Laxative are used to treat constipation when change of lifestyle and diet are not effective. There are several types of laxatives which induce bowel movements or loosen the stool and are used according to age, medical condition, functional status and some other factors such as pregnancy. Laxatives provide relatively fast constipation relief but like other medications which are available over-the-counter they can cause several more or less sever side effects and can also lead to dependency.
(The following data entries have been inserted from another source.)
(** A store of several registers makes one call per word, at consecutive addresses
    (modulo 2^32), up to r31; a store of a string of [nb] bytes makes one call per full
    word and one per byte of the rest, each of them with the size of a word. *)
Theorem ppc_multiple_stores cfg ces st addr reg nb env :
  0 <= addr < 2 ^ 32 -> 0 <= nb ->
  helper_stmw cfg ces st addr reg env =
    run_calls cfg ces st 0 (word_calls (Z.to_nat (32 - reg)) addr) env /\
  helper_stsw cfg ces st addr nb env =
    run_calls cfg ces st 0 (word_calls (Z.to_nat (nb / 4)) addr ++
      byte_calls (Z.to_nat (nb mod 4)) (u32 (addr + 4 * (nb / 4)))) env.
Proof.
  intros Ha Hnb. split; [by apply stmw_calls|]. unfold helper_stsw. rewrite stsw_words_calls by done.
  by rewrite Z2Nat.id by (apply Z.div_pos; lia).
Qed.

Lemma ppc_multiple_stores_witness :
  let env := ppc_env POWERPC_MMU_BOOKE206 0 [] in
  helper_stsw (cfg_small true false) (fun _ => ce_junk) 1 0xFFFFFFFE 5 env =
  run_calls (cfg_small true false) (fun _ => ce_junk) 1 0
    [CallDirect true false 0xFFFFFFFE 4; CallDirect true false 2 4] env.
Proof.
  intros env.
  apply (ppc_multiple_stores (cfg_small true false) (fun _ => ce_junk) 1 0xFFFFFFFE 30 5 env); lia.
Defined.

(** ** Accesses recorded as something else *)

Definition silent (m : P (list op)) : Prop := forall s l s', m s = Done (l, s') -> l = [].

Lemma silent_nil : silent (mret []).
Proof. intros s l s' H. by apply ret_Done in H as [-> _]. Qed.

Lemma silent_bind {T} (m : P T) k : (forall a, silent (k a)) -> silent (m ≫= k).
Proof. intros Hk s l s' H. apply bind_Done in H as (a & s1 & _ & H). by eapply Hk. Qed.

Lemma silent_after {T} m (m' : P T) : silent m -> silent (ops ← m; m';; mret ops).
Proof.
  intros Hm s l s' H. apply bind_Done in H as (l1 & s1 & H1 & H).
  apply bind_Done in H as (x & s2 & _ & H). apply ret_Done in H as [-> _]. by eapply Hm.
Qed.

Lemma single_unrecorded cfg ces st unit form opcode :
  silent (gen_float cfg ces st unit (F_load form ld32fs) opcode) /\
  silent (gen_float cfg ces st unit (F_store form st32fs) opcode).
Proof.
  split; cbn [gen_float]; repeat case_match;
    unfold GEN_LDF, GEN_LDUF, GEN_LDUXF, GEN_LDXF, GEN_STF, GEN_STUF, GEN_STUXF, GEN_STXF, enabled,
      gen_qemu_fld, gen_qemu_fst;
    repeat first [apply silent_nil | case_match | apply silent_after | apply silent_bind; intros ?].
Qed.

(** Two kinds of accesses are recorded as something else.  An atomic store, whose
    address is its base register and whose third field is the function code, is recorded
    as a load, at the sum of the base register and the register the function code
    names.  The loads and stores of single precision make no record, in any form. *)
Theorem ppc_misrecorded_accesses cfg ces st opcode size env v b pa info env' :
  QEM_TRACE_GATHER_META cfg = true -> bit_any st QEM_TRACE_DTRACE = true ->
  0 <= ppc_cpu_index env' < 2 ^ 32 -> rA opcode <> 0 ->
  gpr env !! Z.to_nat (rA opcode) = Some v -> gpr env !! Z.to_nat (FC opcode) = Some b ->
  qem_ppc_get_info_addr_mem_trace cfg (ce_ctx (ces 0%nat)) (ce_wt (ces 0%nat)) (u32 (v + b)) ACCESS_INT env
    = Done ((pa, info), env') ->
  gen_addr_register opcode env = Done (v, env) /\
  (exists time flg,
    gen_st_atomic cfg ces st opcode size env
      = Done ([OpOutput (u32 (v + b)) pa (ppc_cpu_index env') time flg], env') /\
    acc_write (decode (def_of cfg) (flags (new_trace cfg pa (ppc_cpu_index env') time flg))) = false) /\
  forall unit form ops env1,
    (gen_float cfg ces st unit (F_load form ld32fs) opcode env = Done (ops, env1) -> ops = []) /\
    (gen_float cfg ces st unit (F_store form st32fs) opcode env = Done (ops, env1) -> ops = []).
Proof.
  intros Hm Hst Hc H0 Hv Hb Ht.
  assert (Hr : gen_addr_register opcode env = Done (v, env)).
  { unfold gen_addr_register. rewrite (proj2 (Z.eqb_neq _ _) H0). by apply read_rA. }
  split; [done|]. split; [|intros unit form ops env1; split; apply single_unrecorded].
  assert (Ha : call_addr (CallTrad false false (rA opcode) (rB opcode) size) env = Done (Some (u32 (v + b)), env)).
  { cbn [call_addr]. unfold addr_regs, entry. rewrite (bind_step _ _ _ (u32 (v + b)) env); [done|].
    rewrite run_gets, rA_nonneg, Hv, rB_nonneg. unfold rB. fold (FC opcode). by rewrite Hb. }
  pose proof (call_run cfg (ces 0%nat) st (CallTrad false false (rA opcode) (rB opcode) size) env _ pa info env'
    Hm Hst I Ha Ht) as Hrun.
  do 2 eexists. split.
  - unfold gen_st_atomic. rewrite (bind_step _ _ _ _ _ Hr). cbn [run_calls].
    rewrite (bind_step _ _ _ _ _ Hrun). reflexivity.
  - by rewrite (proj1 (new_trace_decode cfg pa _ _ _ Hm Hc)).
Qed.

(** [stwat] of r3 at r1, function code 0: the address is 0x234, the record is of 0x1234. *)
Lemma ppc_misrecorded_accesses_witness :
  let env := ppc_env POWERPC_MMU_BOOKE206 0 [] in
  exists pa time flg env',
    gen_addr_register 0x7C61058C env = Done (0x234, env) /\
    gen_st_atomic (cfg_small true false) (fun _ => ce_junk) 1 0x7C61058C 4 env
      = Done ([OpOutput 0x1234 pa 3 time flg], env').
Proof.
  intros env.
  destruct (qem_ppc_get_info_addr_mem_trace (cfg_small true false) ctx_junk 5 0x1234 ACCESS_INT env)
    as [[[pa info] env']| |] eqn:Ht; [|vm_compute in Ht; discriminate Ht..].
  assert (Hi : ppc_cpu_index env' = 3).
  { apply (f_equal (fun o => match o with Done (_, e) => ppc_cpu_index e | _ => 0 end)) in Ht.
    rewrite <- Ht. vm_compute. reflexivity. }
  destruct (ppc_misrecorded_accesses (cfg_small true false) (fun _ => ce_junk) 1 0x7C61058C 4 env 0x234 0x1000
    pa info env') as (Ha & (time & flg & Hrun & _) & _);
    [reflexivity|reflexivity|rewrite Hi; lia|discriminate|reflexivity|reflexivity|exact Ht|].
  rewrite Hi in Hrun. exists pa, time, flg, env'. split; [exact Ha|exact Hrun].
Defined.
The least harmful and most often recommended laxative are bulk-agents such as psyllium husk, methylcellulose and flaxseed which make the stool bulkier and easier to expel. They work slower than other types of laxatives but they interfere with normal colon function in lesser extent than the other laxatives. Bulk-agents should be taken with plenty of water.
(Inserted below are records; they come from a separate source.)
(** The closed sessions are printed, and what was sent of the open one. *)
Lemma loop_prints tss : forall pre tl ts fuel out,
  Forall (Forall (carried cfg)) tss -> (exists k, length pre = (k * bs)%nat) ->
  Forall (carried cfg) ts -> (tl = [] /\ ts = [] \/ tl = open_bytes cfg ts) -> (length tss < fuel)%nat ->
  let st := pre ++ concat (map (session_bytes cfg bs) tss) ++ tl in
  consumer_loop cfg bs st fuel (mk_consumer (length pre) out) =
  (inl Waiting, mk_consumer (length st) (texts true (concat tss ++ ts) ++ out)).
Proof.
  induction tss as [|us tss IH]; intros pre tl ts [|fuel] out Hok Hpre Hts Htl Hf; cbn in Hf; try lia;
    cbn [map concat consumer_loop app].
  - apply K_halt. destruct Htl as [[-> ->]| ->]; [|by apply session_open].
    rewrite app_nil_r. unfold receive_session, receive_head. apply K_halt, K_halt, receive_end. lia.
  - apply Forall_cons in Hok as [Hus Hok]. rewrite <- !app_assoc.
    rewrite (K_step _ _ _ _ _ (session_closed true us pre _ out Hus Hpre)).
    rewrite (app_assoc pre). rewrite (IH _ tl ts fuel) by (done || lia ||
      (destruct Hpre as [k Hk], (session_fills cfg bs Hbs us) as [k' Hk']; exists (k + k')%nat;
       rewrite length_app, Hk, Hk'; lia)).
    by rewrite (app_assoc (texts _ _)), texts_app, <- app_assoc.
Qed.
End printing.

(** The stream of a run of the backend, as the consumers meet it. *)
Section runs.
Context (cfg : config) (bs : nat) (Hbs : (0 < bs)%nat).

(** The records of the sessions, those of the open one included. *)
Definition all_records (sp : spec_state) : list qem_trace_t :=
  concat (sp_closed sp) ++ (if sp_tracing sp =? 0 then [] else sp_open sp).

Lemma run_stream max w os :
  w_faults w = [] -> ops_ok cfg max os spec_init -> Forall (op_carries cfg (carried cfg)) os ->
  exists s, smi_ops cfg os (smi_init w) = Done ((), s) /\
    smi_rel cfg bs False (spec_ops cfg os spec_init) s.
Proof.
  intros Hw Hok Hc.
  destruct (wp_total _ _ _ (smi_ops_refines cfg bs Hbs False max os spec_init _
    (smi_init_rel cfg bs False w ltac:(by unfold may_fail)) Hok Hc)) as ([] & s & Hrun & H).
  eauto.
Qed.

Lemma main_prints sp s :
  smi_rel cfg bs False sp s ->
  consumer_main cfg bs (smi_stream bs s) consumer_start =
  (inl Waiting, mk_consumer (length (smi_stream bs s))
    (texts true (all_records sp) ++ [("Connected" +:+ newline)%string])).
Proof.
  intros H. destruct (mr_ok _ _ _ _ _ H) as [Hok1 Hok2]. unfold consumer_main, all_records.
  set (out := [_]). rewrite (mr_stream _ _ _ _ _ H).
  apply (loop_prints cfg bs Hbs (sp_closed sp) []); try done.
  - by exists 0%nat.
  - by destruct (sp_tracing sp =? 0).
  - destruct (sp_tracing sp =? 0); auto.
  - rewrite length_app. pose proof (concat_sessions_length cfg bs Hbs (sp_closed sp)). lia.
Qed.

(** A stream that is not empty starts with the head of a session. *)
Lemma stream_head sp s :
  smi_rel cfg bs False sp s -> sp_closed sp <> [] \/ sp_tracing sp <> 0 ->
  exists rest, smi_stream bs s = head_bytes (sizeof_qem_trace_t cfg) ++ rest.
Proof.
  intros H Hne. rewrite (mr_stream _ _ _ _ _ H). destruct (sp_closed sp) as [|ts tss].
  - destruct (Z.eqb_spec (sp_tracing sp) 0) as [E|E]; [by destruct Hne|].
    cbn [map concat app]. rewrite open_bytes_head. eauto.
  - cbn [map concat]. unfold session_bytes, closed_bytes. rewrite open_bytes_head, <- !app_assoc. eauto.
Qed.
End runs.
Lemma set_l2_spec pg start end_ v flags m :
  0 <= pg -> pg + 1024 <= 2 ^ 32 -> 0 <= start < 0xFFF00000 -> 0 <= v < 2 ^ 32 ->
  (forall va, mb va = mb start ->
    word (set_l2_pgt_entry pg start end_ v flags m) (pg + 4 * ix va) =
    if (pn start <=? pn va) && (0x1000 * pn va <? end_)
    then page_entry (v + 0x1000 * (pn va - pn start)) flags else word m (pg + 4 * ix va)) /\
  (forall a, a < pg \/ pg + 1024 <= a -> word (set_l2_pgt_entry pg start end_ v flags m) a = word m a).
Proof.
  intros Hpg1 Hpg2 Hs Hv. unfold set_l2_pgt_entry. rewrite land_low20, land_page by lia.
  pose proof (ix_range start) as Hix. pose proof (pn_split start) as Hpn.
  assert (Hmb : 0 <= mb start < 4095).
  { unfold mb. split; [apply Z.div_pos; lia|apply Z.div_lt_upper_bound; lia]. }
  destruct (l2_loop_spec 256 pg (0x1000 * pn start) end_ v flags (ix start) m) as [H1 H2]; try lia.
  split; [|done]. intros va Hva. rewrite H1 by apply ix_range.
  assert (Hd : pn va - pn start = ix va - ix start) by (rewrite (pn_split va), Hva; lia).
  replace (pn start <=? pn va) with (ix start <=? ix va)
    by (destruct (Z.leb_spec (ix start) (ix va)), (Z.leb_spec (pn start) (pn va)); lia).
  replace (0x1000 * pn start + (ix va - ix start) * 0x1000) with (0x1000 * pn va) by lia.
  by replace ((ix va - ix start) * 0x1000) with (0x1000 * (pn va - pn start)) by lia.
Qed.

(** ** The tables *)

Section tables.
(** The first level is at [l1], the second-level tables are allocated from [l2] on. *)
Context (l1 l2 : Z).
Lubricants such as mineral oil loosen the stool and make it easier to expel but might decrease absorption of some fat-soluble vitamins and minerals.

Osmotics such as sodium phosphate, magnesium sulphate, sorbitol and lactulose increase water in the intestines and soften the stool. Some osmotics are not appropriate for long term use. They might cause flatulence and cramps

Stimulants such as senna (Ex-lax) and bisacodyl tablets (Ducolax, Corroectol) cause contractions in the intestines and are appropriate only for the most severe cases of constipation. Use of stimulants in long term can cause dehydration, alter electrolyte balance, cause lazy bowel syndrome and dependency. Stimulants should be used only occasionally when other treatments are not effective.